Generally, industrial digital transformation could take on a more far-reaching meaning for businesses, which will involve using captured data to manage operations in real-time. Before the pandemic, a survey by the Eclipse Foundation found that respondents rated sensors as the most important aspect of IoT, while actuators were the least important. This finding is consistent with the notion that businesses have tended to start their digital transformation journeys by first deciding to collect some data. The next step is to practice analyzing that data and working out how to interpret the results. Finally, there is an action taken, and policies are changed, based on the analysis, to take the business forward. This style of project management has been an effective way to approach the vastness of IoT, creating manageable projects that can be accomplished and then assessed in terms of their impact.

However, Post-COVID, the prospects for using IoT technologies to monitor and control factory equipment autonomously could become more interesting to larger numbers of companies. The hunger for data will remain, although increasingly fused with a desire to control the equipment remotely, leveraging the sensed data.

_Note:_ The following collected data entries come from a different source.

(** * Checkpoint exporter and inspector

    A shallow embedding of [export_mlp_weights.py] and [inspect_model.py].

    Both scripts are straight-line procedures that print, may raise, and
    may leave through [sys.exit].  They are embedded in a small monad that
    records the trace of observable events next to the way the computation
    ends.  Everything supplied by the outside (the file system, what
    [torch.load] finds in the checkpoint, [load_state_dict]) is read from
    an explicit [World].

    Text is kept as the UTF-8 byte strings of the Python literals; a
    substring test on well-formed UTF-8 agrees with the one on code
    points. *)

From Stdlib Require Import Ascii QArith.
From stdpp Require Import base option list strings pretty gmap.

Set Warnings "-register-all".

Local Open Scope string_scope.
Local Open Scope list_scope.

(** ** Strings *)

Definition nl : string := String "010"%char EmptyString.

(** Python's [sub in s] on strings. *)
Fixpoint str_in (sub s : string) : bool :=
  String.prefix sub s ||
  match s with
  | EmptyString => false
  | String _ s' => str_in sub s'
  end.

(** [sep.join(l)] *)
Fixpoint join (sep : string) (l : list string) : string :=
  match l with
  | [] => EmptyString
  | [x] => x
  | x :: rest => x +:+ sep +:+ join sep rest
  end.

(** [repr] of a list of ints, as in [f"{list(param.shape)}"]. *)
Definition list_repr (l : list nat) : string :=
  "[" +:+ join ", " (pretty <$> l) +:+ "]".

(** [repr] of a [torch.Size], as in [f"{t.shape}"]. *)
Definition size_repr (l : list nat) : string :=
  "torch.Size(" +:+ list_repr l +:+ ")".

(** [f"{x}"] for a value that is [None] or an int. *)
Definition opt_repr (o : option nat) : string :=
  match o with
  | None => "None"
  | Some n => pretty n
  end.

(** ** Exceptions and the script monad *)

Inductive exn :=
| IndexError (msg : string)
| KeyError (msg : string)
| AttributeError (msg : string)
| ValueError (msg : string)
| RuntimeError (msg : string)
| OtherError (msg : string).

(** [str(e)], as interpolated by [f"{e}"]. *)
Definition exn_str (e : exn) : string :=
  match e with
  | IndexError m | AttributeError m | ValueError m | RuntimeError m
  | OtherError m => m
  | KeyError m => "'" +:+ m +:+ "'"
  end.

(** How a computation ends: with a value, with an exception derived from
    [Exception], or with [SystemExit] carrying a status. *)
Inductive outcome (A : Type) :=
| Return (a : A)
| Raise (e : exn)
| Exit (code : Z).
Arguments Return {A} a.
Arguments Raise {A} e.
Arguments Exit {A} code.

Section Scripts.

(** The element type of tensors.  The exporter only moves elements around
    ([detach], [cpu], [numpy], [tolist] change where and how a number is
    held, and the widening of a single-precision number to a Python float
    is exact), so the embedding is parametric in it. *)
Context {V : Type}.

Growing demand for actuators within IoT projects will bring opportunities for familiar electromagnetic or motor-driven devices and could also drive the adoption of piezoelectric actuators in applications such as positioning mechanisms, fine adjusters, and valve drives. These can deliver advantages such as increased reliability and high-temperature capability. One example is KEMET’s metal-sealed piezoelectric actuators(figure 3), which can withstand high humidity and operate up to 150°C making them able to withstand treatment such as use outdoors in mobile robots or harsh factory environments. The unique ceramic element structure of these devices allows the actuator to generate large displacements and forces up to 800N at low voltage.

Click image to enlarge

Figure 3: Metal-sealed piezoelectric actuators, such as the ASL340C801FD0LF from KEMET, offer increased reliability under high-temperatures for robotics applications in harsh environments                                                                                                                                                                                                                                                                                                                                                                                                                                                                                                                                                                                                                                                                                                                                                          

Conclusion

It’s no secret that many are looking to automation to help the world re-establish activities that are essential for life and livelihoods after COVID-19.

The technologies needed to build mobile robots and introduce lights-out autonomous operation to smart factories are already available. Historically, their transition from academia to prototyping and finally into widespread use has been long and protracted. Various concerns, such as cost, cybersecurity, and the impact on work and society, have had a role in delaying adoption - although some leading industrial players have begun to take the plunge.

Now, perhaps, the motivation for companies to make the change in a big way has arrived. The COVID-19 situation has highlighted compelling arguments in favor of advanced automation. The next generation, designed not only to be intelligent and flexible but also touchless, contactless, robust, and reliable, has the power to define a new era of automation.